Ma Fassina è troppo abile per farsi rinchiudere in una gabbia rigida. Sulle colonne del Foglio, tre anni fa, in una lunga intervista, non esitò a scagliarsi contro il collega di partito Cesare Damiano, che invocava un «contributo fiscale di solidarietà» per finanziare la cassa integrazione ordinaria. «Posso dire senza problemi che è sbagliata la proposta del gruppo Pd alla Camera. Il bisogno di introdurre altre tasse sinceramente io non lo vedo proprio». In quell’occasione Fassina diede pure il benservito ad una creatura del suo maestro: «Gli studi di settore oggi sono sinonimo di un insostenibile carico fiscale e contributivo per una parte consistente della platea di lavoratori autonomi e per questo andrebbero rapidamente aboliti». E ancora: «Parliamoci chiaro: c’è davvero qualcuno convinto che la spaventosa pressione fiscale che si ha in Italia – con aliquota individuale massi- ma al 43% contro una media del 35,7% nel resto dell’Europa – sia utile alla crescita del paese? Sinceramente credo di no».
Da allora, si sa, la pressione fiscale è cresciuta ancora, sia per le nuove gabelle che per la caduta dell’economia, a sua volta frutto in buona parte della caduta dei consumi. E Fassina, da buon keynesiano con un debole più per Paul Krugman che per Karl Marx, sa che la cosa più urgente è ridar ossigeno alle imprese. Ma come? Attraverso la politica economica di Stato, così cara alla Cgil ed ai giovani turchi? Oppure, forse, è il caso di rifarsi al Fassia pensiero di qualche anno fa, quando l’ex bocconiano si trasferì a Washington, tra il 1999 ed il 2005, prima presso la banca di Sviluppo Interamericano (un anno) poi al Fondo Monetario (cinque anni). I suoi lavori sono senz’altro significativi. Nel saggio dal titolo «Pension Reform in Small Emerging Economies: Issues and Challenges» , scritto in collaborazione con Dowers e Pettinato, i tre autori spendono parole di apprezzamento per il grado di finanziarizzazione dell’economia cilena frutto del sistema pensionistico a capitalizzazione creato nel 1981 (epoca di Pinochet).

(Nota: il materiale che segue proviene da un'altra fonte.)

(** * Humanoid skateboard pushing task: residual and transition code

    Shallow embedding of [mjpc/tasks/humanoid/skateboard/pushing.cc].

    Conventions of the embedding.
    - [double] / [mjtNum] values are real numbers ([R]): the arithmetic of
      the source is read over the reals, without rounding, NaN or
      infinities.
    - [int] values are integers ([Z]).  Signed overflow is undefined in C++,
      so the embedding describes the executions in which no [int]
      operation overflows.
    - A C array reached through a pointer is a total lookup [Z -> A];
      [p + k] is [shift p k].  Writes are pointwise updates.
    - [mju_error] and a failed [assert] stop the process: [Fatal].  A read
      the language gives no meaning to (a contact outside the active list,
      a [std::string] built from a null pointer) is [Invalid]. *)

From Stdlib Require Import ZArith Reals Lra Lia List String Bool Zfloor.
Import ListNotations.

Local Open Scope string_scope.
Local Open Scope Z_scope.

(** ** Outcomes of a call *)

Inductive outcome (A : Type) : Type :=
| Done (a : A)
| Fatal (msg : string)
| Invalid (what : string).

Arguments Done {A} a.
Arguments Fatal {A} msg.
Arguments Invalid {A} what.

Definition bind {A B : Type} (c : outcome A) (k : A -> outcome B) : outcome B :=
  match c with
  | Done a => k a
  | Fatal msg => Fatal msg
  | Invalid what => Invalid what
  end.

Notation "x <- c ;; k" := (bind c (fun x => k))
  (at level 61, c at next level, right associativity).
Notation "' pat <- c ;; k" := (bind c (fun x => match x with pat => k end))
  (at level 61, pat pattern, c at next level, right associativity).
Notation "c ;;; k" := (bind c (fun _ => k))
  (at level 61, right associativity).

(** [mju_error(msg)] *)
Definition mju_error {A : Type} (msg : string) : outcome A := Fatal msg.

(** [if (cond) mju_error(msg);] *)
Definition error_if (cond : bool) (msg : string) : outcome unit :=
  if cond then mju_error msg else Done tt.

(** [assert(cond);] *)
Definition assert (cond : bool) (msg : string) : outcome unit :=
  if cond then Done tt else Fatal msg.

(** ** Arrays and vectors *)

Definition array (A : Type) : Type := Z -> A.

Ancor più illuminante il saggio del 2004 sullo Zambia, co-firmato dall’illustre neo vice ministro. Come favorire la crescita? «Le riforme – si legge nella ricerca – aiuteranno a ridurre la disoccupazione (incrementando la flessibilità nel mercato del lavoro ed abbassando i costi del lavoro relativi al capitale), e migliorare la gestione della spesa pubblica grazie alla rimozione di ostacoli all’investimento e alla crescita del settore privato, e lo sviluppo del settore finanziario». A chi dar retta? Al Fassina neoliberista o al giovane turco che chiede un robusto intervento dello Stato nell’economia?